Inspired idea, uninspiring story

Is there anything you would change about this book?

I don't think it works very well as a novel, but would work wonderfully as a speculative schematic - something along the lines of the Haynes Manual for the Death Star, but more serious, with loads of diagrams and some (optional) mathematics, and materials science that compares what's currently available with what's needed.

(Obviously this wouldn't work as an audiobook.)

But as a novel it's not so successful. We have a central idea which is simply brilliant, but what to do with it? So we get an account of the problems, solutions, setbacks and successes of building a space elevator. This is padded out with speculations that were probably radical at the time (why oh why didn't I read the paperback when I bought it back in 1980?) but are now so dated they aren't even quaint.

I've come to believe that space travel is ten times harder than the most pessimistic estimates, and Clarke was one of the most optimistic. Which was fair enough at the time - the Moon landings and Skylab were still fairly recent, we'd had probes send pictures back from the surface of Mars and Venus, close-up views of Jupiter (and Saturn in the near future), and a space shuttle under development.

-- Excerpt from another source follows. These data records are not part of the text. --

(* ===== verification/TxEncoding.v ===== *)
(** * Transaction encodings a manifest may hold

    [internal/prover/transaction_encoding.go]: one transaction the execution
    engine could not decode invalidates the whole source. *)

From S2P Require Import Prelude Bytes CoreTypes Samples.

#[local] Open Scope string_scope.
#[local] Open Scope list_scope.
#[local] Open Scope Z_scope.

Section Encoding.
Context `{CoreTypes}.

(** The types the switch accepts. *)
Definition supported_type (t : Z) : bool :=
  existsb (Z.eqb t) [LegacyTxType; AccessListTxType; DynamicFeeTxType; BlobTxType;
    SetCodeTxType].

(** [value.Sign() < 0 || value.BitLen() > bits]. *)
Definition exceeds_bits (value bits : Z) : bool :=
  (value <? 0) || (big_BitLen value >? bits).

Definition validateLegacyV (v : Z) : result unit :=
  if (v =? 27) || (v =? 28) then Ok tt
  else
    reject_if (v <? 35) (Errorf "invalid legacy signature v") ;;!
    let chainID := Z.shiftr (v - 35) 1 in
    reject_if (negb (big_IsUint64 chainID)) (Errorf "legacy chain ID exceeds uint64") ;;!
    Ok tt.

Definition validateManifestTransactionEncoding (tx : Transaction) : result unit :=
  reject_if (negb (supported_type (tx_Type tx))) (Errorf "unsupported transaction type") ;;!
  for_check (fun _ field =>
    reject_if (exceeds_bits field.1.2 field.2) (Errorf (field.1.1 +:+ " exceeds its width")))
    0 [("maxFeePerGas", tx_GasFeeCap tx, 128); ("maxPriorityFeePerGas", tx_GasTipCap tx, 128);
       ("value", tx_Value tx, 256)] ;;!
  let '(v, r, s) := tx_RawSignatureValues tx in
  reject_if ((r <? 0) || (big_BitLen r >? 256) || (s <? 0) || (big_BitLen s >? 256))
    (Errorf "signature scalar exceeds uint256") ;;!
  if tx_Type tx =? LegacyTxType then validateLegacyV v
  else
    reject_if (negb (big_IsUint64 (tx_ChainId tx))) (Errorf "chain ID exceeds uint64") ;;!
    reject_if ((v <? 0) || (big_BitLen v >? 1)) (Errorf "invalid typed transaction parity") ;;!
    if tx_Type tx =? BlobTxType then
      reject_if (exceeds_bits (tx_BlobGasFeeCap tx) 128)
        (Errorf "maxFeePerBlobGas exceeds uint128") ;;!
      reject_if (tx_HasBlobTxSidecar tx)
        (Errorf "blob sidecar wrapper is not an execution transaction") ;;!
      Ok tt
    else Ok tt.

(* ---------------------------------------------------------------- *)
(** ** The grammar it enforces *)

(** [v] of a legacy transaction: unprotected, or EIP-155 of a 64-bit chain. *)
Definition legacy_v_ok (v : Z) : Prop :=
  v = 27 \/ v = 28 \/ exists chainID parity, is_u64 chainID /\ (parity = 0 \/ parity = 1) /\
    v = 35 + 2 * chainID + parity.

Definition encodable (tx : Transaction) : Prop :=
  let '(v, r, s) := tx_RawSignatureValues tx in
  tx_Type tx ∈ [LegacyTxType; AccessListTxType; DynamicFeeTxType; BlobTxType; SetCodeTxType] /\
  is_uint 128 (tx_GasFeeCap tx) /\ is_uint 128 (tx_GasTipCap tx) /\ is_uint 256 (tx_Value tx) /\
  is_uint 256 r /\ is_uint 256 s /\
  (tx_Type tx = LegacyTxType -> legacy_v_ok v) /\
  (tx_Type tx <> LegacyTxType -> is_u64 (tx_ChainId tx) /\ (v = 0 \/ v = 1)) /\
  (tx_Type tx = BlobTxType ->
   is_uint 128 (tx_BlobGasFeeCap tx) /\ tx_HasBlobTxSidecar tx = false).

Lemma exceeds_bits_false value bits :
  0 <= bits -> (value <? 0) || (big_BitLen value >? bits) = false <-> is_uint bits value.
Proof.
  intros Hb. rewrite orb_false_iff, Z.ltb_ge, Z.gtb_ltb, Z.ltb_ge. unfold is_uint.
  split; intros [H1 H2]; split; try done; by apply (big_BitLen_le value bits).
Qed.

Lemma validateLegacyV_ok v : validateLegacyV v = Ok tt <-> legacy_v_ok v.
Proof.
  unfold validateLegacyV, legacy_v_ok, big_IsUint64, is_uint.
  destruct (Z.eqb_spec v 27) as [->|]; [cbn; split; [by left|done]|].
  destruct (Z.eqb_spec v 28) as [->|]; [cbn; split; [by right; left|done]|]. cbn [orb].
  rewrite Z.shiftr_div_pow2, Z.pow_1_r by lia. split.
  - intros Hv. go_ok. right. right.
    exists ((v - 35) / 2), ((v - 35) mod 2).
    pose proof (Z.div_mod (v - 35) 2 ltac:(lia)). pose proof (Z.mod_pos_bound (v - 35) 2).
    split_conj; try lia.
  - intros [?|[?|(c & p & Hc & Hp & ->)]]; [done..|].
    destruct (Z.ltb_spec (35 + 2 * c + p) 35); [lia|]. cbn [reject_if res_bind].
    replace ((35 + 2 * c + p - 35) / 2) with c.
    2:{ apply (Z.div_unique _ _ _ p); lia. }
    destruct (Z.leb_spec 0 c); [|lia]. by destruct (Z.ltb_spec c (2 ^ 64)); [|lia].
Qed.

(** (the manifest transaction grammar): a transaction is accepted exactly
    when its type is one of the five known ones, its fees, value and signature
    scalars fit their widths, its [v] is 27, 28 or the EIP-155 encoding of a
    64-bit chain id for a legacy transaction and a parity bit with a 64-bit
    chain id otherwise, and a blob transaction carries no sidecar. *)
Theorem validateManifestTransactionEncoding_spec tx :
  validateManifestTransactionEncoding tx = Ok tt <-> encodable tx.
Proof.
  unfold validateManifestTransactionEncoding, encodable.
  destruct (tx_RawSignatureValues tx) as [[v r] s].
  rewrite res_bind_ok. setoid_rewrite reject_if_ok. setoid_rewrite res_bind_ok.
  assert (Htype : negb (supported_type (tx_Type tx)) = false <->
    tx_Type tx ∈ [LegacyTxType; AccessListTxType; DynamicFeeTxType; BlobTxType; SetCodeTxType]).
  { unfold supported_type. rewrite negb_false_iff, existsb_exists, list_elem_of_In.
    setoid_rewrite Z.eqb_eq. split; [by intros (x & Hx & ->)|by eauto]. }
  rewrite <- Htype. clear Htype.
  assert (Hbits : for_check (fun _ (field : string * Z * Z) =>
      reject_if (exceeds_bits field.1.2 field.2) (Errorf (field.1.1 +:+ " exceeds its width")))
    0 [("maxFeePerGas", tx_GasFeeCap tx, 128); ("maxPriorityFeePerGas", tx_GasTipCap tx, 128);
       ("value", tx_Value tx, 256)] = Ok tt <->
    is_uint 128 (tx_GasFeeCap tx) /\ is_uint 128 (tx_GasTipCap tx) /\ is_uint 256 (tx_Value tx)).
  { rewrite (for_check_Forall (fun field : string * Z * Z => reject_if _ _)).
    rewrite !Forall_cons, Forall_nil. unfold exceeds_bits. cbn [fst snd].
    rewrite !reject_if_ok, !exceeds_bits_false by lia. tauto. }
  assert (Hsig : (r <? 0) || (big_BitLen r >? 256) || (s <? 0) || (big_BitLen s >? 256) = false <->
    is_uint 256 r /\ is_uint 256 s).
  { rewrite <- !(exceeds_bits_false _ 256) by lia. rewrite !orb_false_iff. tauto. }
  split.
  - intros ([] & Ht & [] & Hb & Hrest). apply Hbits in Hb. apply res_bind_ok in Hrest as ([] & Hrs & Hrest).
    apply reject_if_ok, Hsig in Hrs.
    destruct (Z.eqb_spec (tx_Type tx) LegacyTxType) as [El|El].
    { apply validateLegacyV_ok in Hrest. split_conj; try tauto.
      intros Eb. rewrite El in Eb. discriminate Eb. }
    apply res_bind_ok in Hrest as ([] & Hc & Hrest). apply res_bind_ok in Hrest as ([] & Hv & Hrest).
    apply reject_if_ok, exceeds_bits_false in Hv; [|lia]. apply reject_if_ok in Hc.
    unfold big_IsUint64 in Hc. unfold is_uint in Hv. go_bool.
    split_conj; try tauto; [by rewrite Ht| |].
    { intros _. unfold is_uint. lia. }
    intros Eb. rewrite Eb, Z.eqb_refl in Hrest. go_inv.
    match goal with H : exceeds_bits _ _ = false |- _ =>
      apply exceeds_bits_false in H; [done|lia] end.
  - intros (Ht & Hg & Htip & Hval & Hr & Hs & Hl & Hn & Hb).
    exists tt. split; [done|]. exists tt. split; [by apply Hbits|].
    rewrite (proj2 Hsig) by done. cbn [reject_if res_bind].
    destruct (Z.eqb_spec (tx_Type tx) LegacyTxType) as [El|El].
    { by apply validateLegacyV_ok, Hl. }
    destruct (Hn El) as [Hc Hv]. unfold big_IsUint64, is_uint in *.
    destruct (Z.leb_spec 0 (tx_ChainId tx)); [|lia].
    destruct (Z.ltb_spec (tx_ChainId tx) (2 ^ 64)); [|lia]. cbn [andb negb reject_if res_bind].
    rewrite (proj2 (exceeds_bits_false v 1 ltac:(lia))) by (unfold is_uint; lia).
    cbn [reject_if res_bind].
    destruct (Z.eqb_spec (tx_Type tx) BlobTxType) as [Eb|]; [|done].
    destruct (Hb Eb) as [Hf ->]. unfold exceeds_bits.
    by rewrite (proj2 (exceeds_bits_false (tx_BlobGasFeeCap tx) 128 ltac:(lia))).
Qed.
End Encoding.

But I've worked in engineering since I devoured Clarke's key works, and whenever a character announces they are ahead of schedule or under budget or that a material performs better than expected, it rings a false note for me.

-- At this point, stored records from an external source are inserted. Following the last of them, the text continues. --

Lemma install_temp_guarantees overwrite tmp n data :
  tmp <> target -> Dir tmp = Dir target -> D data ->
  guarantees who R (writer_step (negb overwrite) who D)
    (owns who tmp n [] false) (install_temp target tmp n data overwrite)
    (after_install tmp n data).
Proof.
  intros Ht Hd HD. unfold install_temp.
  assert (Hfail : forall err, guarantees who R
    (writer_step (negb overwrite) who D) (own_name who tmp)
    (Ret (Err err, true)) (after_install tmp n data)).
  { intros err fs Hn. split; [by destruct Hn|]. by split. }
  assert (Hclose : forall err, guarantees who R
    (writer_step (negb overwrite) who D) (own_name who tmp)
    (do! _ <- sys (CloseFile n) in Ret (Err err, true)) (after_install tmp n data)).
  { intros err. eapply guarantees_bind; [|intros b; apply Hfail].
    by apply rely_quiet; [apply rely_own_name|]. }
  eapply (guarantees_bind _ _ _ _ _ _ (fun b fs => match b with
    | Ok _ => owns who tmp n data false fs | Err _ => own_name who tmp fs end)).
  { apply guarantees_call.
    - intros [u|err]; [by apply rely_owns|by apply rely_own_name].
    - intros ch fs b fs' Hown Hh. by eapply write_step. }
  intros [u|err]; [|apply Hclose].
  eapply (guarantees_bind _ _ _ _ _ _ (fun b fs => match b with
    | Ok _ => owns who tmp n data true fs | Err _ => own_name who tmp fs end)).
  { apply guarantees_call.
    - intros [v|err]; [by apply rely_owns|by apply rely_own_name].
    - intros ch fs b fs' Hown Hh. by eapply sync_step. }
  intros [v|err]; [|apply Hclose].
  eapply (guarantees_bind _ _ _ _ _ _ (fun _ => owns who tmp n data true)).
  { by apply rely_quiet; [apply rely_owns|]. }
  intros [w|err]; [|].
  2:{ eapply guarantees_pre; [|apply Hfail]. intros fs. apply owns_name. }
  eapply guarantees_bind; [by apply install_call_guarantees|].
  intros [x|err]; [|apply Hfail].
  eapply guarantees_bind; [apply syncDirectory_guarantees|].
  intros r fs [He Hk]. split; [done|]. split; [done|]. intros E. split; [done|]. by apply Hk.
Qed.

(** Under interference by [R], [atomicWriteFile] takes writer's steps only, and
    when it succeeds [KD] holds. *)
Lemma atomicWriteFile_claims data perm overwrite :
  D data ->
  guarantees who R (writer_step (negb overwrite) who D)
    entries_exist (atomicWriteFile target data perm overwrite)
    (fun r fs => entries_exist fs /\ (r = Ok tt -> exists n, KD n data fs)).
Proof.
  intros HD. unfold atomicWriteFile. eapply guarantees_bind_ok.
  - apply create_attempts_guarantees.
  - intros [tmp n]. cbn beta iota.
    destruct (decide (tmp <> target /\ Dir tmp = Dir target)) as [[Ht Hd]|Hno].
    2:{ eapply (guarantees_pre _ _ _ _ (fun _ => False)).
        - intros fs (Ht & Hd & _). by apply Hno.
        - apply guarantees_false. }
    eapply guarantees_pre; [intros fs (_ & _ & Hown); exact Hown|].
    eapply guarantees_bind; [by apply install_temp_guarantees|].
    intros [r cleanup]. unfold deferred_remove. destruct cleanup.
    + eapply (guarantees_bind _ _ _ _ _ _ (fun _ fs => entries_exist fs /\ r <> Ok tt)).
      * apply guarantees_call.
        -- intros b. apply stable_and; [apply rely_exist|by intros fs fs' ? _].
        -- intros ch fs b fs' (He & Hn & Hk) Hh.
           destruct (remove_step who D (negb overwrite) ch fs tmp b fs' Ht (Hn eq_refl) Hh)
             as (Hw & He' & _).
           split; [done|]. split; [done|]. intros E. by destruct (Hk E).
      * intros b fs [He Hr]. split; [done|]. by intros E.
    + intros fs (He & _ & Hk). split; [done|]. intros E. exists n. by apply Hk.
  - intros err fs He. by split.
Qed.
#[local] Open Scope string_scope.
#[local] Open Scope list_scope.

(** A quiet program also tells what it returns. *)
Lemma quiet_returns target {A} excl e who D (P : FS -> Prop) (m : prog A) (Phi : A -> Prop) :
  stable (others target excl who) P -> quiet target m -> returns Phi m ->
  guarantees who (others target excl who) (writer_step target e who D) P m
    (fun r fs => P fs /\ Phi r).
Proof.
  intros Hst. induction m as [a|B c k IH]; simpl.
  - intros _ HPhi fs HP. by split.
  - intros [Hc Hk] HPhi ch fs b fs' HP Hh. split; [by eapply quiet_step|]. exists P.
    split; [done|]. split; [|by apply IH].
    eapply Hst; [exact HP|]. exists (S who), D. split; [lia|]. by eapply quiet_step.
Qed.

Section Keys.
Context `{Ecdsa} `{!Enclave} `{HexUtil} `{!HexText}.
Context (secretDir : string).

Let target : path := key_path secretDir.
Let provider : Provider := NewEGoProvider secretDir.

(** The data describes the key. *)
Definition data_of (data : BootstrapData) (key : PrivateKey) : Prop :=
  bd_InstanceAddress data = PubkeyToAddress (key_PublicKey key) /\
  bd_PublicKey data = FromECDSAPub (key_PublicKey key).

(** The bytes are a key this enclave can load. *)
Definition loads (sealed : list byte) (key : PrivateKey) : Prop :=
  (let! plainText := Unseal sealed in ToECDSA plainText) = Ok key.

Lemma sealed_loads ent key sealed :
  SealWithUniqueKey ent (FromECDSA key) = Ok sealed -> loads sealed key.
Proof.
  intros Hs. unfold loads. rewrite (Unseal_Seal _ _ _ Hs). cbn [res_bind].
  apply ToECDSA_FromECDSA.
Qed.

Definition a_sealed_key (sealed : list byte) : Prop := exists key, loads sealed key.

Lemma bootstrapData_quiet key : quiet target (bootstrapData provider key).
Proof. cbn. split; [done|]. by intros b. Qed.

Lemma bootstrapData_returns key :
  returns (fun r => match r with Ok data => data_of data key | Err _ => True end)
    (bootstrapData provider key).
Proof.
  intros ent. cbn -[wrap_err]. by destruct (wrap_err "load tee quote" _).
Qed.

Lemma HasPrivateKey_quiet : quiet target (HasPrivateKey secretDir).
Proof. cbn. split; [done|]. by intros b. Qed.

(** A key that was saved is on the disk. *)
Lemma SavePrivateKey_guarantees who excl key overwrite :
  guarantees who (others target excl who) (writer_step target (negb overwrite) who a_sealed_key)
    (entries_exist target) (SavePrivateKey secretDir key overwrite)
    (fun r fs => entries_exist target fs /\
       (r = Ok tt -> exists n sealed, loads sealed key /\ kept_durable target who excl n sealed fs)).
Proof.
  unfold SavePrivateKey. eapply guarantees_bind.
  { apply quiet_guarantees; [apply stable_exist|done]. }
  intros ent. cbn beta. destruct (SealWithUniqueKey ent (FromECDSA key)) as [sealed|err] eqn:Hs.
  2:{ intros fs He. by split. }
  change (bind_ok (Ret (Ok sealed)) ?k) with (k sealed). cbn beta.
  assert (Hl : loads sealed key) by (by eapply sealed_loads).
  eapply guarantees_bind_ok.
  { eapply quiet_guarantees; [apply stable_exist|].
    exact (ensureDirectory_quiet target mode_700). }
  - intros u. cbn beta. unfold map_result. eapply guarantees_bind.
    + apply (atomicWriteFile_guarantees target who excl a_sealed_key). by exists key.
    + intros r fs [He Hd]. split; [done|]. intros E. destruct r as [[]|err].
      * destruct (Hd eq_refl) as [n Hn]. by exists n, sealed.
      * by destruct (negb overwrite && errors_Is err fs_ErrExist).
  - intros err fs He. by split.
Qed.

(** What a bootstrap that succeeded knows. *)
Definition bootstrapped (who : nat) (excl : bool) (data : BootstrapData) (fs : FS) : Prop :=
  exists key n sealed,
    data_of data key /\ loads sealed key /\ kept_durable target who excl n sealed fs.

Lemma Bootstrap_guarantees who excl force :
  guarantees who (others target excl who) (writer_step target (negb force) who a_sealed_key)
    (entries_exist target) (Bootstrap provider force)
    (fun r fs => entries_exist target fs /\
       forall data, r = Ok data -> bootstrapped who excl data fs).
Proof.
  unfold Bootstrap. eapply (guarantees_bind_ok _ _ _ _ _ _ (fun _ => entries_exist target)).
  { destruct force; [by intros fs He|].
    apply quiet_guarantees; [apply stable_exist|].
    apply quiet_bind; [apply HasPrivateKey_quiet|done]. }
  2:{ intros err fs He. by split. }
  intros [|]; cbn beta iota; [intros fs He; by split|].
  eapply guarantees_bind.
  { apply quiet_guarantees; [apply stable_exist|done]. }
  intros ent. cbn beta. destruct (GenerateKey ent) as [key|err].
  2:{ intros fs He. by split. }
  change (bind_ok (Ret (wrap_err ?m (Ok key))) ?k) with (k key). cbn beta.
  eapply guarantees_bind_ok.
  { apply quiet_returns; [apply stable_exist|apply bootstrapData_quiet|
      apply bootstrapData_returns]. }
  2:{ intros err fs [He _]. by split. }
  intros data. apply (guarantees_pure _ _ _ (data_of data key)); [by intros fs []|].
  intros Hdata. eapply guarantees_pre; [intros fs [He _]; exact He|].
  eapply (guarantees_bind_ok _ _ _ _ _ _ (fun r fs => entries_exist target fs /\
    (r = Ok tt -> bootstrapped who excl data fs))).
  { unfold map_result. eapply guarantees_bind; [apply SavePrivateKey_guarantees|].
    intros r fs [He Hd]. split; [done|]. intros E. destruct r as [[]|err]; [|done].
    destruct (Hd eq_refl) as (n & sealed & Hl & Hk). by exists key, n, sealed. }
  - intros [] fs [He Hb]. split; [done|]. intros d [= <-]. by apply Hb.
  - intros err fs [He _]. by split.
Qed.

Furthermore, Clarke tends to populate his novels with rather similar people. In Fountains, he sort of anticipates the internet troll, but doesn't consider that the technology will be available to everyone, including people who tend to favour foaming-at-the-mouth rage over friendly and intelligent jibing..

What was your reaction to the ending? (No spoilers please!)

The ending proper was surprisingly moving, considering the characters were mainly talking heads. That was followed by an epilogue which was pleasant enough, but only tenuously (or perhaps thematically) linked to the main story - which is fine as the prologue can be similarly described.

What about Mike Grady’s performance did you like?

He read clearly, and made some effort to differentiate voices.

Could you see The Fountains of Paradise being made into a movie or a TV series? Who would the stars be?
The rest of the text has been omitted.